Top of Data listing
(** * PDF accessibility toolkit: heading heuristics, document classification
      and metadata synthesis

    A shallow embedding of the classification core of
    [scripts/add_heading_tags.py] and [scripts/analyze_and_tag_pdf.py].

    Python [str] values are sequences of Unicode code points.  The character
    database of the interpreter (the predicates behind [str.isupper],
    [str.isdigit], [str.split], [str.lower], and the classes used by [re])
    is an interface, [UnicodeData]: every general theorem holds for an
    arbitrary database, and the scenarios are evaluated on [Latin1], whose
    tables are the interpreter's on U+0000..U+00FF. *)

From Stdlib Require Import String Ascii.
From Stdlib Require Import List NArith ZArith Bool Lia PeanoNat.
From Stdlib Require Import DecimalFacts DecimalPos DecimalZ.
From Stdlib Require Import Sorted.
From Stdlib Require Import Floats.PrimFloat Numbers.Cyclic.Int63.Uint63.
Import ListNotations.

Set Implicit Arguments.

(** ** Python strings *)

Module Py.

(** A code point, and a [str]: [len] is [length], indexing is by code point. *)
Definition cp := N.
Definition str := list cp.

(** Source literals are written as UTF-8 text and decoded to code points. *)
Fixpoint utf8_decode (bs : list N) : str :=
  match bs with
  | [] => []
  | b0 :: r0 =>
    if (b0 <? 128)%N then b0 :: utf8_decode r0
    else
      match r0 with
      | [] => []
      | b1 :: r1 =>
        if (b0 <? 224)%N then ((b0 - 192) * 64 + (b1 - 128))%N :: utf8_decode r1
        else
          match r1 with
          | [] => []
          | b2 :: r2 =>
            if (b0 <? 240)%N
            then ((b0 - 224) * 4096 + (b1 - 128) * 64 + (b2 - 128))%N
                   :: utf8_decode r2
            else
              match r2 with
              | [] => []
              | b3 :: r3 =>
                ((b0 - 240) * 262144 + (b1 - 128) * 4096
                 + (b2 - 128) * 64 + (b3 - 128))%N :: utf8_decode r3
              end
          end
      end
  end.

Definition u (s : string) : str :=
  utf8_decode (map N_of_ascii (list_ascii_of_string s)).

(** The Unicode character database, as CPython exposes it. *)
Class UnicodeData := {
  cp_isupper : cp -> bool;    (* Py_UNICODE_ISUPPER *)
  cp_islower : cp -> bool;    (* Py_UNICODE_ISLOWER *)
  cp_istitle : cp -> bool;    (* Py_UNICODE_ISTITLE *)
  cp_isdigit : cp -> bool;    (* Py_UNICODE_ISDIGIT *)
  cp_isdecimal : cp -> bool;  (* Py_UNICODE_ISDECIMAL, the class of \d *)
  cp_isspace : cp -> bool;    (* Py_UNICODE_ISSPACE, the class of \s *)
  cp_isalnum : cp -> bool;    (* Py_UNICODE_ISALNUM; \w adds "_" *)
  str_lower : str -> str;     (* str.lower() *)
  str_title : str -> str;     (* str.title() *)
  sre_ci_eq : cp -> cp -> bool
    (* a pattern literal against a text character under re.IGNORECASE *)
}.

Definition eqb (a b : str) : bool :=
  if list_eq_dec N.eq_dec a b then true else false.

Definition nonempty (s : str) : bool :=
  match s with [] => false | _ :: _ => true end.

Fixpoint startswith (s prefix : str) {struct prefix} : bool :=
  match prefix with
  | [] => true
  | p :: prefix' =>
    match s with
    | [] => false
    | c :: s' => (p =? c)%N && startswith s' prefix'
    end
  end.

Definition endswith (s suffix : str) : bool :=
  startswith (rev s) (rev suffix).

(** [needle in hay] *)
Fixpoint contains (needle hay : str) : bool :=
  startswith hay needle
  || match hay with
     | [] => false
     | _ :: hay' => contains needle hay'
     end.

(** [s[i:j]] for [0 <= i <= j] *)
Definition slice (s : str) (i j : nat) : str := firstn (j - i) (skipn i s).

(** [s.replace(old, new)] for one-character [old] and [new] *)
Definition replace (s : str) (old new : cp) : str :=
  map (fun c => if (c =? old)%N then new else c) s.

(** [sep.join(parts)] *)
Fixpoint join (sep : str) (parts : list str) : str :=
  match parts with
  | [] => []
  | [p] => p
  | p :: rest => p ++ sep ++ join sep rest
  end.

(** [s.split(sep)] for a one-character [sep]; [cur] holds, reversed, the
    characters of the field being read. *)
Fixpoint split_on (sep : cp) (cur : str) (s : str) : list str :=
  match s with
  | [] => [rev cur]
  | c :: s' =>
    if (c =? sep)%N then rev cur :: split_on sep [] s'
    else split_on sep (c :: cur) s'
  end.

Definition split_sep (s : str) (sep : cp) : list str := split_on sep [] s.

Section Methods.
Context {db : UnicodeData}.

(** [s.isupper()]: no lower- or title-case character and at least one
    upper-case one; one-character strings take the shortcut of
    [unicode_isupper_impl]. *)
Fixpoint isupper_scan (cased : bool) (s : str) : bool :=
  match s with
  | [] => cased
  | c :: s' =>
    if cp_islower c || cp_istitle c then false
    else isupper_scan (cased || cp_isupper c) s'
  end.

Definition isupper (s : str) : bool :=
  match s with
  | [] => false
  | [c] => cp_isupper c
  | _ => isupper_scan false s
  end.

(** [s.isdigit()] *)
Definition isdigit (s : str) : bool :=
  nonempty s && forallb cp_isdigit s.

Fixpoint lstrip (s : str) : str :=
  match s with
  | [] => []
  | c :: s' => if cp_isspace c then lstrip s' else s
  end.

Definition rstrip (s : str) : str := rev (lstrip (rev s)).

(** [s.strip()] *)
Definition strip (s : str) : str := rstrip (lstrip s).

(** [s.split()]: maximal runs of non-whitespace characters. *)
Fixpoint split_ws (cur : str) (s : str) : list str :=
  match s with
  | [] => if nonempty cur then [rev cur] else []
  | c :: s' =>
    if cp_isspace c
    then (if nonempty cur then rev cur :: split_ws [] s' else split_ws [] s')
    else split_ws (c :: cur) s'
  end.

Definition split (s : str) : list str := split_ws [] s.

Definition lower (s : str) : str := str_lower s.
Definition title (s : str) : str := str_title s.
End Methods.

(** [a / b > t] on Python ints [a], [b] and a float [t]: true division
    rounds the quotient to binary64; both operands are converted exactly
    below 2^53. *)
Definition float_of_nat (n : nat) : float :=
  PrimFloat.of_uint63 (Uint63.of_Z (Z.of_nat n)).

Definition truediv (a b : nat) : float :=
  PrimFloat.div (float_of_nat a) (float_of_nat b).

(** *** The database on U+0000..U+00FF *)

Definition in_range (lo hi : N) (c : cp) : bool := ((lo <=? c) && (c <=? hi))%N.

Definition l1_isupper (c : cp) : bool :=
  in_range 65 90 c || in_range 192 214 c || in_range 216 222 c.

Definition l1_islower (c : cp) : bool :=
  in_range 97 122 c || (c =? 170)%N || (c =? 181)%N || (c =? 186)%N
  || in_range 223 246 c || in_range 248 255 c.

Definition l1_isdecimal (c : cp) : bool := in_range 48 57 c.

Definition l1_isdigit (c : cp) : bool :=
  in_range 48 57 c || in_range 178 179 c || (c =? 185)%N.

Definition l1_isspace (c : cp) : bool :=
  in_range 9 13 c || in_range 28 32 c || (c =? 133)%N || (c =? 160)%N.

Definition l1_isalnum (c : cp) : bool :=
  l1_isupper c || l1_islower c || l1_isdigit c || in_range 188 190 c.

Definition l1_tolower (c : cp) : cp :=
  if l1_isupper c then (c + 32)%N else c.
Bottom of Data listing
Top of Data listing
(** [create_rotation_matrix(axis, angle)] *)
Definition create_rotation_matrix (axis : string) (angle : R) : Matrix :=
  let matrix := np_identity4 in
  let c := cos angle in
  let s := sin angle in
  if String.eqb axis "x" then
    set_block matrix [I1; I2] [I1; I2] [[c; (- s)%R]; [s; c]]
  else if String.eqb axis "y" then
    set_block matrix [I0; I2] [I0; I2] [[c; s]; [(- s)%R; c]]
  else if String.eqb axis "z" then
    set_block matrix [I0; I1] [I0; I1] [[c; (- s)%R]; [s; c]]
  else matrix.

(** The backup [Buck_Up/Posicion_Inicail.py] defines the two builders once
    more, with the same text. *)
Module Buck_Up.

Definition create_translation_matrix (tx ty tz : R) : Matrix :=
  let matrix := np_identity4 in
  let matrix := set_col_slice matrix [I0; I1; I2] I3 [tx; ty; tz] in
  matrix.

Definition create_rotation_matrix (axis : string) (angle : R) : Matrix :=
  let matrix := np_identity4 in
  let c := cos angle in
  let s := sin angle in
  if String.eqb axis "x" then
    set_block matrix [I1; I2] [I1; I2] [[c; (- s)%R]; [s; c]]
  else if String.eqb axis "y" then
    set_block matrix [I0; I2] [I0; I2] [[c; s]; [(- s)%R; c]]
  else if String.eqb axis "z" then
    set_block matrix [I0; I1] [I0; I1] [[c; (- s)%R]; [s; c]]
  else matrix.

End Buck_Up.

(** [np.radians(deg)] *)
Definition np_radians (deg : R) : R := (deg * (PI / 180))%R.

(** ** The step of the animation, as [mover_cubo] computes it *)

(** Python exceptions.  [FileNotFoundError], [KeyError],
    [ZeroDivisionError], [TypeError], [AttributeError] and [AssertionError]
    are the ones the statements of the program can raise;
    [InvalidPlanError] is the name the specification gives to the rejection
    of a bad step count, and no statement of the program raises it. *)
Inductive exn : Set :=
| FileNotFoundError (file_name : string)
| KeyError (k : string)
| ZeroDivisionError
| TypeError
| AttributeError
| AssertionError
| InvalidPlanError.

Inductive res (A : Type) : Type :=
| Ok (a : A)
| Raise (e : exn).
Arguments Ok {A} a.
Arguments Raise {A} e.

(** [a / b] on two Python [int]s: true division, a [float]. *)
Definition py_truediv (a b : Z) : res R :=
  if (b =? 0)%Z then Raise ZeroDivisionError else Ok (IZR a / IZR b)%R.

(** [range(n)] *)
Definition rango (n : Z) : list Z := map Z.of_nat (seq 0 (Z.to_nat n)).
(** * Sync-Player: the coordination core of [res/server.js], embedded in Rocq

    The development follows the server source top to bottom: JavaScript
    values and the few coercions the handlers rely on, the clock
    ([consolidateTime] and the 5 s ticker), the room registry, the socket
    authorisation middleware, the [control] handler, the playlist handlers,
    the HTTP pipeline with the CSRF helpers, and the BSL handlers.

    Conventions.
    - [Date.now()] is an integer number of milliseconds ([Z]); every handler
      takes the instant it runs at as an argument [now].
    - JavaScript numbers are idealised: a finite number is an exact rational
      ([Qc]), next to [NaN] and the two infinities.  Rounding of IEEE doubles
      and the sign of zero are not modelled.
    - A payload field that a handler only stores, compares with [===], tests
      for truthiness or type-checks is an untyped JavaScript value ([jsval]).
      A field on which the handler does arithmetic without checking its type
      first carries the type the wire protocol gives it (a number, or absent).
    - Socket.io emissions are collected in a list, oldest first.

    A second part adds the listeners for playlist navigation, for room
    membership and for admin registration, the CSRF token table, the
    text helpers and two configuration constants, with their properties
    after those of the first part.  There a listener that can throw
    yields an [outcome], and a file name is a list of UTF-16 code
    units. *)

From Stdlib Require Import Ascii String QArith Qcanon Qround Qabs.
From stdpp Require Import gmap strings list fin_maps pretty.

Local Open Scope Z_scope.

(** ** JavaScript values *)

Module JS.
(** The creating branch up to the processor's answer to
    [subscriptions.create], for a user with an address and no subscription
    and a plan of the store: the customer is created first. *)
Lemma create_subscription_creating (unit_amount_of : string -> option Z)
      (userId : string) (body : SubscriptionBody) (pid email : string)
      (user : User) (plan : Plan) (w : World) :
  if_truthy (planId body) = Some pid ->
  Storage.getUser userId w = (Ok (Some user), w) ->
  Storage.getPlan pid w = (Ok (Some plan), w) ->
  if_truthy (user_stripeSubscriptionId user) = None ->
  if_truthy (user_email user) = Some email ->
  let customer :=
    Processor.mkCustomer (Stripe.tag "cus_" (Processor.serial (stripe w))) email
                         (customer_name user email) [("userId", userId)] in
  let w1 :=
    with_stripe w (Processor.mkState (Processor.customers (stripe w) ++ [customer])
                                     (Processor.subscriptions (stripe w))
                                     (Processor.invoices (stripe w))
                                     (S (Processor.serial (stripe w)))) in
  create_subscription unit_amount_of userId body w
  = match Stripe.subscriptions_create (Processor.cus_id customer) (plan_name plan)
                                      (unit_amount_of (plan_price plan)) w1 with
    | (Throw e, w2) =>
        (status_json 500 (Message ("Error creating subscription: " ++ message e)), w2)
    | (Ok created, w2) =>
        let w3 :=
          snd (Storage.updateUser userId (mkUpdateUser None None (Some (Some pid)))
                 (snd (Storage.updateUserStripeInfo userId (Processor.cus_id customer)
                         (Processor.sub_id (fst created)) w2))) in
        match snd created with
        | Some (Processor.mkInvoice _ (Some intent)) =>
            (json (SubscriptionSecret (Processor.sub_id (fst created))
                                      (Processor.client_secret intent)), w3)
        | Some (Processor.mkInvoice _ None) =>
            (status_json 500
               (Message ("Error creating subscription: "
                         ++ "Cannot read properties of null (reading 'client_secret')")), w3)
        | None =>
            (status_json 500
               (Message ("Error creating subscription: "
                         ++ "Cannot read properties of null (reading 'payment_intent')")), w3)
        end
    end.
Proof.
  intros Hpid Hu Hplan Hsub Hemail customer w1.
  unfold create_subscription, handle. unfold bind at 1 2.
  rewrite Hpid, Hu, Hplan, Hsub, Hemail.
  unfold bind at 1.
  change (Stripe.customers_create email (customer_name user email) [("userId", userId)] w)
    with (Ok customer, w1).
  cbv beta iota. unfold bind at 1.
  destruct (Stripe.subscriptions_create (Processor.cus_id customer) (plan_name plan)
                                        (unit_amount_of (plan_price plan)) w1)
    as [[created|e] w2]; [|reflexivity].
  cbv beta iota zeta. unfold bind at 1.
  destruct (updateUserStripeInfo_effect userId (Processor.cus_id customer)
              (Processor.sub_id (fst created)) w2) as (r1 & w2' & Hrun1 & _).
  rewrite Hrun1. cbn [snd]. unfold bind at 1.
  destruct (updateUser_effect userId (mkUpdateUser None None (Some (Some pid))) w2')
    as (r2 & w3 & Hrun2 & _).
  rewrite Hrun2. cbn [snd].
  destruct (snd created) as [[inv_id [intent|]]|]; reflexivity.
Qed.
Bottom of Data listing
Top of Data listing
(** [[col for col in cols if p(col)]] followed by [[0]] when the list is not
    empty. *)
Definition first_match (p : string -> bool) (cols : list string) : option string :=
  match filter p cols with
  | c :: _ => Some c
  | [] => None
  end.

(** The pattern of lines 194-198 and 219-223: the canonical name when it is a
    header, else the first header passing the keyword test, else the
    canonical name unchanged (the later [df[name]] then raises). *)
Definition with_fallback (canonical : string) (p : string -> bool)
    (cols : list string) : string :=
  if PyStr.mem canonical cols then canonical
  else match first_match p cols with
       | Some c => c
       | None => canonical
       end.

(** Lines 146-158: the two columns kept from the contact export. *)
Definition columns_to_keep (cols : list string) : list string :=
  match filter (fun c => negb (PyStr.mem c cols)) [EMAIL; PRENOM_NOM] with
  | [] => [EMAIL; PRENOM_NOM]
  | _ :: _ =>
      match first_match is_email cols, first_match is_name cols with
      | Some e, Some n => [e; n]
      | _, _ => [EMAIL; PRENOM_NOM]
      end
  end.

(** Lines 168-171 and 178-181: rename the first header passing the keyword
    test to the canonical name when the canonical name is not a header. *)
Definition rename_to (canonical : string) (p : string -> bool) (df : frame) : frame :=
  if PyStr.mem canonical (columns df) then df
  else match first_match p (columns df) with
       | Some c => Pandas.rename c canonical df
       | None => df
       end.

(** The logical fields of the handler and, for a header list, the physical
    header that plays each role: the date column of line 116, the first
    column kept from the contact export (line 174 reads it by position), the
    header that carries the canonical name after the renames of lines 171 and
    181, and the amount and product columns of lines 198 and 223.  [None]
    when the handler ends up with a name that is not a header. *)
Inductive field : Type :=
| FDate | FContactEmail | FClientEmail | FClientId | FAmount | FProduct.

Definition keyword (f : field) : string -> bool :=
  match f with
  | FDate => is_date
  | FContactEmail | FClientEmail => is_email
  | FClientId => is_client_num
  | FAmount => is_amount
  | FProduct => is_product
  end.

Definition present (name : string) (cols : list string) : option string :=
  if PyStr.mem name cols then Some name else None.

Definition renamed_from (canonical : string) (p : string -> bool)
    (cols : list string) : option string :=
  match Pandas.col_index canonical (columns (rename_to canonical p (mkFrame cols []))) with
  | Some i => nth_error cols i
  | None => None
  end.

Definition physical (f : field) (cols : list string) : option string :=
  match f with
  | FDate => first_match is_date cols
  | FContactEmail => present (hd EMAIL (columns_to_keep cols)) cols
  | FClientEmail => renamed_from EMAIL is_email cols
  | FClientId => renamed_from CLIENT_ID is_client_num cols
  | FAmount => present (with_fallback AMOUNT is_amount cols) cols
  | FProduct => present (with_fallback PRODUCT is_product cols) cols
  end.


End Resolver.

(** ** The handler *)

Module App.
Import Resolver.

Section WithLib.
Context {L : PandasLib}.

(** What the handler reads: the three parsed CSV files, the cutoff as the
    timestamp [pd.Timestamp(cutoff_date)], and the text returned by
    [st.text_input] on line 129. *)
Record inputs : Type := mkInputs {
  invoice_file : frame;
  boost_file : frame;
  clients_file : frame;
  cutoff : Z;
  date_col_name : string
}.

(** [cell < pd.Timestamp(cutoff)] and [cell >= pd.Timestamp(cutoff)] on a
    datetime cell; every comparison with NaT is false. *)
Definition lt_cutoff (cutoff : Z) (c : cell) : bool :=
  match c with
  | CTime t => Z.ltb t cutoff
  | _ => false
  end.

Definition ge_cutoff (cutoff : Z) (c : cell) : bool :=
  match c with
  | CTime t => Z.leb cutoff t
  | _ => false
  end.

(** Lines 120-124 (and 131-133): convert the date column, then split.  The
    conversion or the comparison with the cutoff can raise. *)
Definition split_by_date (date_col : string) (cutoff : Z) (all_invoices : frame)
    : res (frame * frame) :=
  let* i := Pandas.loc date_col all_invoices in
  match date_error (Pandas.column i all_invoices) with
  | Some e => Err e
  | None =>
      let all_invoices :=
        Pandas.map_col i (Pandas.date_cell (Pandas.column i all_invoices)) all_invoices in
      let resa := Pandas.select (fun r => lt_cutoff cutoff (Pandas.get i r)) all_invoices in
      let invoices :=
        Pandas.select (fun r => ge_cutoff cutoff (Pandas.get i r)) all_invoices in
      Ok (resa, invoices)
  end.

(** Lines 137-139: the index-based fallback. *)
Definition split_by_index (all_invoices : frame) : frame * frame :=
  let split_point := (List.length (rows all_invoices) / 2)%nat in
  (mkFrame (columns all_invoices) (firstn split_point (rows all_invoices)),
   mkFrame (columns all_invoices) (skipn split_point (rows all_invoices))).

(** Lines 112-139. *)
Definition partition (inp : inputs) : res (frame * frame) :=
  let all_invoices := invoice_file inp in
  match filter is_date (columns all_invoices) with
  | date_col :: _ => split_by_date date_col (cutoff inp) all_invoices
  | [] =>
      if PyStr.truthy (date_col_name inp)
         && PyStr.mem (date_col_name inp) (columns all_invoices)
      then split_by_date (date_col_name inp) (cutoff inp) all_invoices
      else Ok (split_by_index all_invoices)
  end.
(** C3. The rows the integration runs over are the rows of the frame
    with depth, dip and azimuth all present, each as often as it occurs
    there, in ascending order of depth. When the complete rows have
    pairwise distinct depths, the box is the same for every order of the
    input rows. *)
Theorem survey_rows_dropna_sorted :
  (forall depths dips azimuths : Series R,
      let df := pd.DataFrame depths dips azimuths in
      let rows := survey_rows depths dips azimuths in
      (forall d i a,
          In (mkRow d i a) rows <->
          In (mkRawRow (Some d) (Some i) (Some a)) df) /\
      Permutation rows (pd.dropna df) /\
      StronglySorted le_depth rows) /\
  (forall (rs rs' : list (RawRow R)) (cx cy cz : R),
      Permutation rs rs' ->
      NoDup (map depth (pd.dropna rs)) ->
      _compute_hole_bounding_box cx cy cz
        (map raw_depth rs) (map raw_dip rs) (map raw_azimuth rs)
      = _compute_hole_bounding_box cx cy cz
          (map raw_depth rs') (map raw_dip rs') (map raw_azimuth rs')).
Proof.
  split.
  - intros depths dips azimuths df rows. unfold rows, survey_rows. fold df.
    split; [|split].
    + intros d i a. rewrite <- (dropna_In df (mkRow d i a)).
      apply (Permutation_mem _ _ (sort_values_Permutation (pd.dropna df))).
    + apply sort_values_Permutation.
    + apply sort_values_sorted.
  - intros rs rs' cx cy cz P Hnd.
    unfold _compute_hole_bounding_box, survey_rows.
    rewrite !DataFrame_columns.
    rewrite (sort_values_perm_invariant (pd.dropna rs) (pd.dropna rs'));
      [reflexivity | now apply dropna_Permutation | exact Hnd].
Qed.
Bottom of Data listing
**Task brief**
Reproduce exactly the entries above, limited to the lines from the one with "membership and for" through the one with "(userId : string)", both included.

**Answer area**
    membership and for admin registration, the CSRF token table, the
    text helpers and two configuration constants, with their properties
    after those of the first part.  There a listener that can throw
    yields an [outcome], and a file name is a list of UTF-16 code
    units. *)

From Stdlib Require Import Ascii String QArith Qcanon Qround Qabs.
From stdpp Require Import gmap strings list fin_maps pretty.

Local Open Scope Z_scope.

(** ** JavaScript values *)

Module JS.
(** The creating branch up to the processor's answer to
    [subscriptions.create], for a user with an address and no subscription
    and a plan of the store: the customer is created first. *)
Lemma create_subscription_creating (unit_amount_of : string -> option Z)
      (userId : string) (body : SubscriptionBody) (pid email : string)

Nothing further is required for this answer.